• [WORK ITEM] Please find every line in the entries below that contains the string "true", and copy it.

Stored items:
"""

Lemma next4_done a b s :
  1 ≤ prefix b ≤ 32 → allocs s = [] →
  cidr_next4 a b s = Done true (set_stack (cons (set_s_addr (u32 (s_addr a + htonl (2 ^ (32 - prefix b))))
    (set_prefix (prefix b) a))) s) ∧
  cidr_prev4 a b s = Done true (set_stack (cons (set_s_addr (u32 (s_addr a - htonl (2 ^ (32 - prefix b))))
    (set_prefix (prefix b) a))) s).
Proof.
  intros Hp Hal. unfold cidr_next4, cidr_prev4, mbind, M_bind. rewrite !clone_done by done.
  cbv beta iota. by rewrite u32_small, shl1_ret by lia.
Qed.

Lemma step_correct a p :
  cidr_ok a → 1 ≤ p ≤ 32 →
  (ip4 (set_s_addr (u32 (s_addr a + htonl (2 ^ (32 - p)))) a) = u32 (ip4 a + 2 ^ (32 - p)) ↔
   big_endian = true ∨ default 0 (addr a !! step_byte p) + step_bit p < 256) ∧
  (ip4 (set_s_addr (u32 (s_addr a - htonl (2 ^ (32 - p)))) a) = u32 (ip4 a - 2 ^ (32 - p)) ↔
   big_endian = true ∨ step_bit p ≤ default 0 (addr a !! step_byte p)).
Proof.
  intros Hok Hp. destruct (step_bits p Hp) as (Hk & Ht & E1 & E2).
  assert (0 ≤ 2 ^ (32 - p) < 2 ^ 32) as Hr
    by (split; [by apply Z.pow_nonneg|apply Z.pow_lt_mono_r; lia]).
  destruct big_endian eqn:Hbe.
  - rewrite (s_addr_same Z.add), (s_addr_same Z.sub) by done. naive_solver.
  - rewrite (s_addr_swap Z.add), (s_addr_swap Z.sub) by done. unfold htonl. rewrite Hbe, E2, E1.
    destruct (take4_wf a Hok) as [Hb4 Hl4].
    assert (addr a !! step_byte p = take 4 (addr a) !! step_byte p) as -> by (by rewrite lookup_take_lt).
    unfold ip4. destruct (take4_list _ Hb4 Hl4) as (b0 & b1 & b2 & b3 & -> & ? & ? & ? & ?).
    rewrite swap_add, swap_sub by done. split; naive_solver.
Qed.

End order.

(** "next" and "prev" on IPv4 addresses push the address one prefix of
    the given size further or back, modulo 2^32, exactly when the CPU is
    big-endian or the step does not carry out of the byte the prefix ends in:
    on a little-endian CPU the carry goes to the wrong byte. *)
Theorem nextprev4 {A : Arch} a b s :
  cidr_ok a → 1 ≤ prefix b ≤ 32 → allocs s = [] →
  let p := prefix b in
  ∃ n m, cidr_next4 a b s = Done true (set_stack (cons n) s) ∧ prefix n = p ∧
    (ip4 n = u32 (ip4 a + 2 ^ (32 - p)) ↔
       big_endian = true ∨ default 0 (addr a !! step_byte p) + step_bit p < 256) ∧
    cidr_prev4 a b s = Done true (set_stack (cons m) s) ∧ prefix m = p ∧
    (ip4 m = u32 (ip4 a - 2 ^ (32 - p)) ↔
       big_endian = true ∨ step_bit p ≤ default 0 (addr a !! step_byte p)).
Proof.
  intros Hok Hp Hal p. destruct (next4_done a b s Hp Hal) as [-> ->].
  destruct (step_correct a p Hok Hp) as [H1 H2]. do 2 eexists. by split_and!.
Qed.

Lemma nextprev4_witness :
  let p := prefix demo4' in
  ∃ n m, cidr_next4 (A := mipsel) demo4 demo4' (start []) = Done true (set_stack (cons n) (start [])) ∧
    prefix n = p ∧
    (ip4 n = u32 (ip4 demo4 + 2 ^ (32 - p)) ↔
       big_endian (Arch := mipsel) = true ∨ default 0 (addr demo4 !! step_byte p) + step_bit p < 256) ∧
    cidr_prev4 (A := mipsel) demo4 demo4' (start []) = Done true (set_stack (cons m) (start [])) ∧
    prefix m = p ∧
    (ip4 m = u32 (ip4 demo4 - 2 ^ (32 - p)) ↔
       big_endian (Arch := mipsel) = true ∨ step_bit p ≤ default 0 (addr demo4 !! step_byte p)).
Proof. apply (nextprev4 (A := mipsel) demo4 demo4' (start [])); [apply demo4_ok|done..]. Defined.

"""

• [COMPLETED EXERCISE]
  cidr_next4 a b s = Done true (set_stack (cons (set_s_addr (u32 (s_addr a + htonl (2 ^ (32 - prefix b))))
  cidr_prev4 a b s = Done true (set_stack (cons (set_s_addr (u32 (s_addr a - htonl (2 ^ (32 - prefix b))))
   big_endian = true ∨ default 0 (addr a !! step_byte p) + step_bit p < 256) ∧
   big_endian = true ∨ step_bit p ≤ default 0 (addr a !! step_byte p)).
  ∃ n m, cidr_next4 a b s = Done true (set_stack (cons n) s) ∧ prefix n = p ∧
       big_endian = true ∨ default 0 (addr a !! step_byte p) + step_bit p < 256) ∧
    cidr_prev4 a b s = Done true (set_stack (cons m) s) ∧ prefix m = p ∧
       big_endian = true ∨ step_bit p ≤ default 0 (addr a !! step_byte p)).
  ∃ n m, cidr_next4 (A := mipsel) demo4 demo4' (start []) = Done true (set_stack (cons n) (start [])) ∧
       big_endian (Arch := mipsel) = true ∨ default 0 (addr demo4 !! step_byte p) + step_bit p < 256) ∧
    cidr_prev4 (A := mipsel) demo4 demo4' (start []) = Done true (set_stack (cons m) (start [])) ∧
       big_endian (Arch := mipsel) = true ∨ step_bit p ≤ default 0 (addr demo4 !! step_byte p)).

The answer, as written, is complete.